I quoted this in the hopes you’ll sit back and read your own stuff before looking like an idiot again.

So you're advocating keeping customers in the dark about the status of their battery? Making them think they need a whole new device when they just need a new battery? How is that ethical AT ALL?
 
Tell that to people with worn out batteries whose phones were crashing.

Y’all are being stupid about this.

Where's the evidence that phones were crashing as a result of 'worn out batteries'?
 
Where's the evidence that phones were crashing as a result of 'worn out batteries'?

Pretty much common knowledge for the past decade on both Android devices and Apple devices. Recently, the iPhone 6 in particular was having a lot of crashing issues due to worn out batteries so Apple pushed the update out that throttles the hardware. This 'magically' fixed the issues as it throttled the hardware to prevent the device from over-drawing.

If you want more 'evidence' for what I would have hoped was common knowledge just look at the recent case of the new Note not booting up after the battery has been discharged to zero.
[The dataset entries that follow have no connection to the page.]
Definition ConnectionError : exception :=
  {| exc_type := lit "OSError";
     exc_str := lit "We couldn't connect to 'https://huggingface.co'" |}.

Definition OutOfMemoryError : exception :=
  {| exc_type := lit "OutOfMemoryError";
     exc_str := lit "CUDA out of memory." |}.

(** A world where the tokenizer cannot be fetched. *)
Definition offline_env : Env :=
  {| cuda_is_available := false;
     AutoTokenizer_from_pretrained := fun _ _ => inl ConnectionError;
     AutoModelForCausalLM_from_pretrained := fun _ _ _ _ => inl ConnectionError;
     tokenizer_call := fun _ _ _ => inl ConnectionError;
     inputs_to := fun _ _ => inl ConnectionError;
     model_generate := fun _ _ _ => inl ConnectionError;
     tokenizer_decode := fun _ _ _ => inl ConnectionError;
     traceback_format_exc := fun e =>
       lit "Traceback (most recent call last): " ++ exc_str e |}.

(** A world where the tokenizer arrives but the weights do not fit. *)
Definition small_gpu_env : Env :=
  {| cuda_is_available := true;
     AutoTokenizer_from_pretrained := fun _ _ => inr qwen_tokenizer;
     AutoModelForCausalLM_from_pretrained := fun _ _ _ _ => inl OutOfMemoryError;
     tokenizer_call := fun _ _ _ => inl OutOfMemoryError;
     inputs_to := fun _ _ => inl OutOfMemoryError;
     model_generate := fun _ _ _ => inl OutOfMemoryError;
     tokenizer_decode := fun _ _ _ => inl OutOfMemoryError;
     traceback_format_exc := fun e =>
       lit "Traceback (most recent call last): " ++ exc_str e |}.

Definition cats_request : GenerateJokeRequest.t :=
  {| GenerateJokeRequest.topic := lit "cats";
     GenerateJokeRequest.max_length := 100;
     GenerateJokeRequest.temperature := 0x1.999999999999ap-1%float |}.

Definition short_request : GenerateJokeRequest.t :=
  {| GenerateJokeRequest.topic := [];
     GenerateJokeRequest.max_length := 20;
     GenerateJokeRequest.temperature := 0x1.999999999999ap-1%float |}.

(** ** Vocabulary for whole-service properties

    As everywhere in this development, [print] and
    [torch.cuda.is_available()] are taken to return normally: the
    exceptions of a request come from the toolkit calls and from the
    interpreter's own checks. *)

(** The states that requests can lead to from [s0], in any worlds.  Each
    request is one of the three routes: [GET /], [POST /load-model],
    [POST /generate-joke]. *)
Inductive reaches (s0 : ModelState) : ModelState -> Prop :=
| reaches_here : reaches s0 s0
| reaches_read_root env s :
    reaches s0 s -> reaches s0 (@read_root HTTPException env s).1.2
| reaches_load_model env s :
    reaches s0 s -> reaches s0 (load_model env s).1.2
| reaches_generate_joke env request s :
    reaches s0 s -> reaches s0 (generate_joke request env s).1.2.


(** Artifact fetches from the model repository. *)
Definition is_fetch (ev : event) : bool :=
  match ev with
  | TokenizerFromPretrained _ _ | ModelFromPretrained _ _ _ _ => true
  | _ => false
  end.

(** Calls on the loaded tokenizer or model. *)
Definition is_inference (ev : event) : bool :=
  match ev with
  | TokenizerCall _ _ _ | InputsTo _ _ | ModelGenerate _ _ _
  | TokenizerDecode _ _ _ => true
  | _ => false
  end.

Definition is_generate (ev : event) : bool :=
  match ev with
  | ModelGenerate _ _ _ => true
  | _ => false
  end.

(** A string of whitespace only. *)
Definition blank (s : str) : Prop := Forall (fun c => isspace c = true) s.

(** * Properties *)

Example replace_prompt_front :
  replace (lit "ab") [] (lit "abxaby") = lit "xy".
Proof. reflexivity. Qed.

Example replace_non_overlapping :
  replace (lit "aa") (lit "-") (lit "aaaxa") = lit "-axa".
Proof. reflexivity. Qed.

(** The prompt is removed wherever it occurs, not only in front. *)
Example replace_every_occurrence :
  replace (lit "Q:") [] (lit "Q: why? Q: because") = lit " why?  because".
Proof. reflexivity. Qed.

Example replace_empty_pattern :
  replace [] (lit "-") (lit "abc") = lit "-a-b-c-".
Proof. reflexivity. Qed.

Example isspace_table :
  map isspace [9; 13; 14; 27; 28; 32; 97; 133; 160; 8202; 8203; 12288]%N
  = [true; true; false; false; true; true; false; true; true; true; false;
     true].
Proof. reflexivity. Qed.

Example strip_both_ends :
  strip (LF :: lit "  hi there " ++ [LF]) = lit "hi there".
Proof. reflexivity. Qed.

(** ** Post-processing of the decoded text *)

Section PostProcessing.

Implicit Types joke prompt generated_text : str.

Lemma len_default_joke : len default_joke = 66.
Proof. reflexivity. Qed.

Lemma len_marker : length (lit "...") = 3%nat.
Proof. reflexivity. Qed.

Lemma truthy_len joke : 0 < len joke -> truthy joke = true.
Proof. destruct joke; unfold len; simpl; [lia | reflexivity]. Qed.

(** Truncation yields exactly 503 code points. *)
Lemma limit_length_long joke :
  500 < len joke ->
  limit_length joke = slice_to 500 joke ++ lit "..." /\
  len (limit_length joke) = 503.
Proof.
  intros Hlong. unfold limit_length.
  apply Z.ltb_lt in Hlong as Hb. rewrite Hb. split; [reflexivity |].
  unfold len, slice_to in *.
  rewrite length_app, length_take, len_marker. lia.
Qed.

Lemma limit_length_short joke :
  len joke <= 500 -> limit_length joke = joke.
Proof.
  intros Hshort. unfold limit_length.
  apply Z.ltb_ge in Hshort. now rewrite Hshort.
Qed.

(** After the two length checks the joke has 10..500 or 503 code
    points. *)
Lemma default_if_short_limit_length joke :
  let j := default_if_short (limit_length joke) in
  10 <= len j /\ (len j <= 500 \/ len j = 503).
Proof.
  cbv zeta. unfold default_if_short.
  destruct (Z.lt_ge_cases 500 (len joke)) as [Hlong | Hshort].
  - destruct (limit_length_long joke Hlong) as [_ H503].
    rewrite H503. simpl. lia.
  - rewrite (limit_length_short joke Hshort).
    destruct (len joke <? 10) eqn:Hlt.
    + rewrite len_default_joke. lia.
    + apply Z.ltb_ge in Hlt. lia.
Qed.

(** The [joke if joke else ...] guard of the response never takes its
    [else] branch. *)
Lemma joke_or_default_unreachable joke :
  truthy (default_if_short (limit_length joke)) = true /\
  joke_or_default (default_if_short (limit_length joke))
  = default_if_short (limit_length joke).
Proof.
  pose proof (default_if_short_limit_length joke) as [Hge _].
  cbv zeta in Hge.
  assert (Ht : truthy (default_if_short (limit_length joke)) = true)
    by (apply truthy_len; lia).
  split; [exact Ht |]. unfold joke_or_default. now rewrite Ht.
Qed.

Lemma finish_joke_eq prompt generated_text :
  finish_joke prompt generated_text
  = default_if_short (limit_length (remove_prompt prompt generated_text)).
Proof.
  unfold finish_joke. cbv zeta. apply joke_or_default_unreachable.
Qed.

Lemma finish_joke_long prompt generated_text :
  500 < len (remove_prompt prompt generated_text) ->
  finish_joke prompt generated_text
  = slice_to 500 (remove_prompt prompt generated_text) ++ lit "...".
Proof.
  intros Hlong. rewrite finish_joke_eq.
  destruct (limit_length_long _ Hlong) as [Heq H503].
  unfold default_if_short. rewrite H503. simpl. exact Heq.
Qed.

Lemma finish_joke_short prompt generated_text :
  len (remove_prompt prompt generated_text) < 10 ->
  finish_joke prompt generated_text = default_joke.
Proof.
  intros Hlt. rewrite finish_joke_eq.
  rewrite limit_length_short by lia.
  unfold default_if_short. apply Z.ltb_lt in Hlt. now rewrite Hlt.
Qed.

Lemma finish_joke_len prompt generated_text :
  10 <= len (finish_joke prompt generated_text) /\
  (len (finish_joke prompt generated_text) <= 500 \/
   len (finish_joke prompt generated_text) = 503).
Proof.
  rewrite finish_joke_eq. apply default_if_short_limit_length.
Qed.

End PostProcessing.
In this case even with a brand new battery they designed the phone poorly to where it can't reach a state to even charge itself as they let the battery get over-discharged due to poor design.

Any device, including all the Android ones, will do this once the battery reaches a certain point of degradation. It just tended to happen faster on iPhone's as iPhones generally have smaller batteries which means they will more quickly reach a state where the appropriate voltage can't be sustained at higher loads.
 
Pretty much common knowledge for the past decade on both Android devices and Apple devices. Recently, the iPhone 6 in particular was having a lot of crashing issues due to worn out batteries so Apple pushed the update out that throttles the hardware.

Any device, including all the Android ones, will do this once the battery reaches a certain point of degradation. It just tended to happen faster on iPhone's as iPhones generally have smaller batteries which means they will more quickly reach a state where the appropriate voltage can't be sustained at higher loads.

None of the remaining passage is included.